Your goal
The records must be repeated exactly and in their entirety.

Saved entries
Definition appendBounded (out value : string) : result path_error string :=
  fail_if (maxRenderedBytes <? String.length out + String.length value)%nat with ErrTooLong in Ok (out +:+ value).

(** The loop of [Render]; every round but the last shortens the template, so its length
    is fuel enough. *)
Fixpoint render_loop (fuel : nat) (values : list (string * string)) (tpl out : string) : result path_error string :=
  match fuel with
  | O => if bool_decide (tpl = "") then Ok out else Err ErrFuel
  | S fuel =>
      if bool_decide (tpl = "") then Ok out
      else
        let open := Index tpl "{{" in
        fail_if match Index tpl "}}", open with
                | Some c, Some o => (c <? o)%nat | Some _, None => true | None, _ => false end
          with ErrUnexpectedClose in
        match open with
        | None => appendBounded out tpl
        | Some o =>
            out ← appendBounded out (stake o tpl);
            let tpl := sdrop (o + 2) tpl in
            match Index tpl "}}" with
            | None => Err ErrUnclosed
            | Some c =>
                let expression := TrimSpace (stake c tpl) in
                fail_if bool_decide (expression = "") with ErrEmptyVariable in
                fail_if Contains expression "{{" || negb (validVariableName expression) with ErrUnsupported expression in
                match lookup_value expression values with
                | None => Err (ErrUnknown expression)
                | Some value => out ← appendBounded out value; render_loop fuel values (sdrop (c + 2) tpl) out
                end
            end
        end
  end.
Definition Render (tpl : string) (ctx : Context) : result path_error string :=
  fail_if bool_decide (tpl = "") with ErrEmptyTemplate in
  fail_if (maxTemplateBytes <? String.length tpl)%nat with ErrTemplateTooLong in
  fail_if Contains tpl "{%" || Contains tpl "%}" || Contains tpl "{#" || Contains tpl "#}" with ErrStatement in
  render_loop (String.length tpl) (templateValues ctx) tpl "".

Task output
Definition appendBounded (out value : string) : result path_error string :=
  fail_if (maxRenderedBytes <? String.length out + String.length value)%nat with ErrTooLong in Ok (out +:+ value).

(** The loop of [Render]; every round but the last shortens the template, so its length
    is fuel enough. *)
Fixpoint render_loop (fuel : nat) (values : list (string * string)) (tpl out : string) : result path_error string :=
  match fuel with
  | O => if bool_decide (tpl = "") then Ok out else Err ErrFuel
  | S fuel =>
      if bool_decide (tpl = "") then Ok out
      else
        let open := Index tpl "{{" in
        fail_if match Index tpl "}}", open with
                | Some c, Some o => (c <? o)%nat | Some _, None => true | None, _ => false end
          with ErrUnexpectedClose in
        match open with
        | None => appendBounded out tpl
        | Some o =>
            out ← appendBounded out (stake o tpl);
            let tpl := sdrop (o + 2) tpl in
            match Index tpl "}}" with
            | None => Err ErrUnclosed
            | Some c =>
                let expression := TrimSpace (stake c tpl) in
                fail_if bool_decide (expression = "") with ErrEmptyVariable in
                fail_if Contains expression "{{" || negb (validVariableName expression) with ErrUnsupported expression in
                match lookup_value expression values with
                | None => Err (ErrUnknown expression)
                | Some value => out ← appendBounded out value; render_loop fuel values (sdrop (c + 2) tpl) out
                end
            end
        end
  end.
Definition Render (tpl : string) (ctx : Context) : result path_error string :=
  fail_if bool_decide (tpl = "") with ErrEmptyTemplate in
  fail_if (maxTemplateBytes <? String.length tpl)%nat with ErrTemplateTooLong in
  fail_if Contains tpl "{%" || Contains tpl "%}" || Contains tpl "{#" || Contains tpl "#}" with ErrStatement in
  render_loop (String.length tpl) (templateValues ctx) tpl "".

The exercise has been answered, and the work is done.